Collected data

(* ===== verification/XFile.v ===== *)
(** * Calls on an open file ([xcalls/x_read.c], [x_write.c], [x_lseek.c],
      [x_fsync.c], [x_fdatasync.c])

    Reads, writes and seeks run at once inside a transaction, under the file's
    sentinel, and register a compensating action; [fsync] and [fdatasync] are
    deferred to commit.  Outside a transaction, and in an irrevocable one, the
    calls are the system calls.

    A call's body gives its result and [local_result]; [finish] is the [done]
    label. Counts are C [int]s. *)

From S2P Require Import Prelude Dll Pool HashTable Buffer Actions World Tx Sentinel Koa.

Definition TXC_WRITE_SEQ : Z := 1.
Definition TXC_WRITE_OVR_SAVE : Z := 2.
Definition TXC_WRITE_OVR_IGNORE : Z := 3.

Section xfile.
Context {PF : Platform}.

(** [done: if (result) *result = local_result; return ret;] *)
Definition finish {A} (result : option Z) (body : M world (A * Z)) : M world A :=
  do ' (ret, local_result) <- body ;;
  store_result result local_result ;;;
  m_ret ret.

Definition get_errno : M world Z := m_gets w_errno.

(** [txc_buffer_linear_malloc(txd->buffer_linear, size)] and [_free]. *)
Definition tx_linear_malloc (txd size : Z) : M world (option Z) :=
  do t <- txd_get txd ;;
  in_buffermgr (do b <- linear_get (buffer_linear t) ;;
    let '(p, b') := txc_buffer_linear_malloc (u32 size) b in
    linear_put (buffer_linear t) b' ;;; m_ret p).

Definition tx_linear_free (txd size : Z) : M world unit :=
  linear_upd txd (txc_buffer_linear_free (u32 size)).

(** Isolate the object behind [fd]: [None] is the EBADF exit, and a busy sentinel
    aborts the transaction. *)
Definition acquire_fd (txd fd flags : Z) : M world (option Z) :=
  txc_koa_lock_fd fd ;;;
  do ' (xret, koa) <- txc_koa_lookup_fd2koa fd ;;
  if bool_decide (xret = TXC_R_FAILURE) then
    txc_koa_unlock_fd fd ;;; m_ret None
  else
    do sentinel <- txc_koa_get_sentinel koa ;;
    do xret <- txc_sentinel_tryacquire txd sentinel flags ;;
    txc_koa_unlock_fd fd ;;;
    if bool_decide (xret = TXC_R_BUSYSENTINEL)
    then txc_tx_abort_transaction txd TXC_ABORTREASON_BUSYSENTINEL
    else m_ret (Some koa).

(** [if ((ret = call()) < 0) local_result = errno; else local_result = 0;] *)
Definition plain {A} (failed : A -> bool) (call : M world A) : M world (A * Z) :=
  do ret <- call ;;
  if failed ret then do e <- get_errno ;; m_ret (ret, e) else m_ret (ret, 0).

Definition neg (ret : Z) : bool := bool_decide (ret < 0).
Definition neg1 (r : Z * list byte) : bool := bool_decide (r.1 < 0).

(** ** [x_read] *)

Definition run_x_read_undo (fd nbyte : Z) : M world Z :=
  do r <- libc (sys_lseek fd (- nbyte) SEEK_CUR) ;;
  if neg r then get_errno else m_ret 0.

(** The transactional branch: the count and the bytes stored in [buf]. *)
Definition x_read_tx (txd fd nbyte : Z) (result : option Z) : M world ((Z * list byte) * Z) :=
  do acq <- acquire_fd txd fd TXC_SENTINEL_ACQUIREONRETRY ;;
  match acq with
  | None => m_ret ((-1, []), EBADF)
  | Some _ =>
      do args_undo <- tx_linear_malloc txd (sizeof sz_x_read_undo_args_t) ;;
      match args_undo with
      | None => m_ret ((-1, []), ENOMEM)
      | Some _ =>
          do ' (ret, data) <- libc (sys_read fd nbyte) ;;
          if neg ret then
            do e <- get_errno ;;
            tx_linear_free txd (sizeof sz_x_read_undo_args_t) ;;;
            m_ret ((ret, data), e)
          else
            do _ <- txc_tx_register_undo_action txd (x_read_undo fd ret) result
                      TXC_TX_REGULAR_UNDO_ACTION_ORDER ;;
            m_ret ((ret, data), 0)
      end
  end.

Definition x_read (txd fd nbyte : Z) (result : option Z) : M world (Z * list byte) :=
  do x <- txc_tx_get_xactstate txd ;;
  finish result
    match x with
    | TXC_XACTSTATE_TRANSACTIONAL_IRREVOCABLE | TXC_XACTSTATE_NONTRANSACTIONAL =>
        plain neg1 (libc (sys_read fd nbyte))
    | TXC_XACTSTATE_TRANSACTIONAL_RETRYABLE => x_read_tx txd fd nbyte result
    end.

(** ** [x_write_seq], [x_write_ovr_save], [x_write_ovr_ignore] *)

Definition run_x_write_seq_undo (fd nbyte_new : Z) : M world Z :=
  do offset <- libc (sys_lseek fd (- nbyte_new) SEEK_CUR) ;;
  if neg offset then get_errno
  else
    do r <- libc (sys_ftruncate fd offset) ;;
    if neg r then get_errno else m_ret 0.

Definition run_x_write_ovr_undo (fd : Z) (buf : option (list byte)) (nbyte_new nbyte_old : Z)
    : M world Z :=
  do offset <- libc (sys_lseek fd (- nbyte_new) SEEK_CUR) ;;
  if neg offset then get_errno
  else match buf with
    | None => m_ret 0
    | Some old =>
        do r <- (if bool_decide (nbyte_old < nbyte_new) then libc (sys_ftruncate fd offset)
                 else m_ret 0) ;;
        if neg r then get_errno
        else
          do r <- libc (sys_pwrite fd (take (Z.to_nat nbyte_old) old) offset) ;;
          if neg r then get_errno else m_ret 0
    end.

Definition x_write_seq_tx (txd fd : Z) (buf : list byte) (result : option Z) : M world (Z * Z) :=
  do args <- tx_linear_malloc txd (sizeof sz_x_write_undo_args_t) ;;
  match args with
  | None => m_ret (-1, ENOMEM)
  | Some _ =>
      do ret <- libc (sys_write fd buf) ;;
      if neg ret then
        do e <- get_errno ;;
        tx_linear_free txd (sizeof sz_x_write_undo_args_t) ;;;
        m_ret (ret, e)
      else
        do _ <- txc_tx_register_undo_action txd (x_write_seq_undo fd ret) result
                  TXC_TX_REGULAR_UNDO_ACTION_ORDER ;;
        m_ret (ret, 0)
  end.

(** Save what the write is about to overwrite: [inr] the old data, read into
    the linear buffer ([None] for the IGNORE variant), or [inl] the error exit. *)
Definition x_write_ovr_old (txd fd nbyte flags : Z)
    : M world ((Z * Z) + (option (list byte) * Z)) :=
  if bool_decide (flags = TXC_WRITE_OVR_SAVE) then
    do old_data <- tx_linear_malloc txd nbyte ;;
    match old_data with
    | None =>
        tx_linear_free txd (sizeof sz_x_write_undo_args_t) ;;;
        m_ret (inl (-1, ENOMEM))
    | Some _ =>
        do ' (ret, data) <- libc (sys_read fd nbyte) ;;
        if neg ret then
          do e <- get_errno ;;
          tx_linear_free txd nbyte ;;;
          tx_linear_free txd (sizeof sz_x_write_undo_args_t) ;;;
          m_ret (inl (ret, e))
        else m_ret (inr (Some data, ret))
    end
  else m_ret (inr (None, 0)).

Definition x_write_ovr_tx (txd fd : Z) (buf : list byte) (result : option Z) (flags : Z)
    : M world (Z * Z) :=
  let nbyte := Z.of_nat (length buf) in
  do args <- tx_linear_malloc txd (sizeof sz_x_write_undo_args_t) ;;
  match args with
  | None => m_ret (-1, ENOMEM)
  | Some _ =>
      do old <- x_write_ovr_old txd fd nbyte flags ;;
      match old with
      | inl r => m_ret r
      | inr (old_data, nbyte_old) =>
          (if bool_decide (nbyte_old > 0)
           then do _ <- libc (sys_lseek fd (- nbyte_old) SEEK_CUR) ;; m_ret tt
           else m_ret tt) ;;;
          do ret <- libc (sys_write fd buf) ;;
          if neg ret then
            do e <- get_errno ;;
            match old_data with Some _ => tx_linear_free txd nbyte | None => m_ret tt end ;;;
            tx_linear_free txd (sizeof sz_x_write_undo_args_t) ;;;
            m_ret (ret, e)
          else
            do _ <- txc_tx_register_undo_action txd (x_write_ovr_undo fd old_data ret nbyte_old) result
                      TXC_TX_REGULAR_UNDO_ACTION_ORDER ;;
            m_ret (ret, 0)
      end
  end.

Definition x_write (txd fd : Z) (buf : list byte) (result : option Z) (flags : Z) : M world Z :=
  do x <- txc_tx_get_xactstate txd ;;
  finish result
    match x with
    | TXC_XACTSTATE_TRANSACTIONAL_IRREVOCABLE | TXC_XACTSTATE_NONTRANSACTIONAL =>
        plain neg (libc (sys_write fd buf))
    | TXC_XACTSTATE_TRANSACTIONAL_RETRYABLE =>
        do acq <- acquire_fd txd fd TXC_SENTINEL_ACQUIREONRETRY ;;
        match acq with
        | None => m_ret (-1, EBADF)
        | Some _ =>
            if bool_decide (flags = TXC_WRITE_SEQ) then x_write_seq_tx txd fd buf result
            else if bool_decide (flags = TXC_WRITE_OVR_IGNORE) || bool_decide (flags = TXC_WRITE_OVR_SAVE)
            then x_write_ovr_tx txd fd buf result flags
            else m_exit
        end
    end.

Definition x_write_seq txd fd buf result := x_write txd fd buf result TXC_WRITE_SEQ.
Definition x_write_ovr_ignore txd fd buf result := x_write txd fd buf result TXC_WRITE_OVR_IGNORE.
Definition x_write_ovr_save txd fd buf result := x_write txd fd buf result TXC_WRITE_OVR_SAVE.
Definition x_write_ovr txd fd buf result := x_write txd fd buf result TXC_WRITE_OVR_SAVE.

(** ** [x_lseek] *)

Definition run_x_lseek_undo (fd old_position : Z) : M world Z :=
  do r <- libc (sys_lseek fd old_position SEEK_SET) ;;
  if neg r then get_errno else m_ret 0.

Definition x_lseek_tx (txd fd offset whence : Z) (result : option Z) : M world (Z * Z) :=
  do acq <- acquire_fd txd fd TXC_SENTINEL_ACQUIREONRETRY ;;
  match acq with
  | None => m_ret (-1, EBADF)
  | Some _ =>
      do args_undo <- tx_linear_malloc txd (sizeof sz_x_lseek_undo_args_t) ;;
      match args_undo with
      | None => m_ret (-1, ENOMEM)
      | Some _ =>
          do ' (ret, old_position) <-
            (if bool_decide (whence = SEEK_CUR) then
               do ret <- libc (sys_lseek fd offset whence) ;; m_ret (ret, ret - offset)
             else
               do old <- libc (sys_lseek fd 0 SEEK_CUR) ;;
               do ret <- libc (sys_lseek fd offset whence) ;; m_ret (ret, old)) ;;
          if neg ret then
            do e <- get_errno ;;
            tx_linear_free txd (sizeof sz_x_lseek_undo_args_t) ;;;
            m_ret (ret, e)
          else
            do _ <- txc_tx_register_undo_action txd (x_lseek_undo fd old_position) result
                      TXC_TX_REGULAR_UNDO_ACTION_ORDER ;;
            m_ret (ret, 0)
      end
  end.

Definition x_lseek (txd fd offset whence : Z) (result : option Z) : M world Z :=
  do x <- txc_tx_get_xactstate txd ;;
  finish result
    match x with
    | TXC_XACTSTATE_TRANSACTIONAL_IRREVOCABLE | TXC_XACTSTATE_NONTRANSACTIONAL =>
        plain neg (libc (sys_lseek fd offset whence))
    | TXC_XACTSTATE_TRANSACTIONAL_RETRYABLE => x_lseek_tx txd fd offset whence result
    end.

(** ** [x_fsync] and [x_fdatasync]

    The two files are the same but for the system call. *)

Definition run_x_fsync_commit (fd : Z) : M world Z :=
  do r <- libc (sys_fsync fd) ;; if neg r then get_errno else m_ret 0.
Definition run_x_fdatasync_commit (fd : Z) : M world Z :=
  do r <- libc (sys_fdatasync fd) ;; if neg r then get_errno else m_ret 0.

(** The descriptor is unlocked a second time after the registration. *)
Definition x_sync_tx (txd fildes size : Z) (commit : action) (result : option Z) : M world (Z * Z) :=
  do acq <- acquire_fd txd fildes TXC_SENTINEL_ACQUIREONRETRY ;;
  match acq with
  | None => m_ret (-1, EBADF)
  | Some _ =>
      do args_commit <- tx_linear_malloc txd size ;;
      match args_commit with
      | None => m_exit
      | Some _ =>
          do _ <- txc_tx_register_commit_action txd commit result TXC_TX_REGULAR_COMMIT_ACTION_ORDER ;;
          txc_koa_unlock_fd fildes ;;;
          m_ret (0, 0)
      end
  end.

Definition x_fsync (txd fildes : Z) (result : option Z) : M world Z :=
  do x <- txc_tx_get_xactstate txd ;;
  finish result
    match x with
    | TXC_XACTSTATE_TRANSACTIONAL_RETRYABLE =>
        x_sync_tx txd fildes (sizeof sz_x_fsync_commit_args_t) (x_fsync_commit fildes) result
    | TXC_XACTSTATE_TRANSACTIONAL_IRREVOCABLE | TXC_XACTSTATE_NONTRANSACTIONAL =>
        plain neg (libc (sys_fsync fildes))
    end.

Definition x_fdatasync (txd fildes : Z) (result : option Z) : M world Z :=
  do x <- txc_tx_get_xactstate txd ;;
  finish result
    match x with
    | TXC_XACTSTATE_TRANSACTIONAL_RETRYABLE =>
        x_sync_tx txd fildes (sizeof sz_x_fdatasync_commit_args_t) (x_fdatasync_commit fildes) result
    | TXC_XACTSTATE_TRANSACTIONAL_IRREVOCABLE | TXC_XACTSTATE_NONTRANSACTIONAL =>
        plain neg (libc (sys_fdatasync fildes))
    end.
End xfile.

__ASSIGNMENT__
Take the lines above from the one containing "label. Counts are C [int]s. *)" to the one containing "Section xfile." and retype them exactly, both ends included, with nothing added.

__REPLY TO THE TASK__
    label. Counts are C [int]s. *)

From S2P Require Import Prelude Dll Pool HashTable Buffer Actions World Tx Sentinel Koa.

Definition TXC_WRITE_SEQ : Z := 1.
Definition TXC_WRITE_OVR_SAVE : Z := 2.
Definition TXC_WRITE_OVR_IGNORE : Z := 3.

Section xfile.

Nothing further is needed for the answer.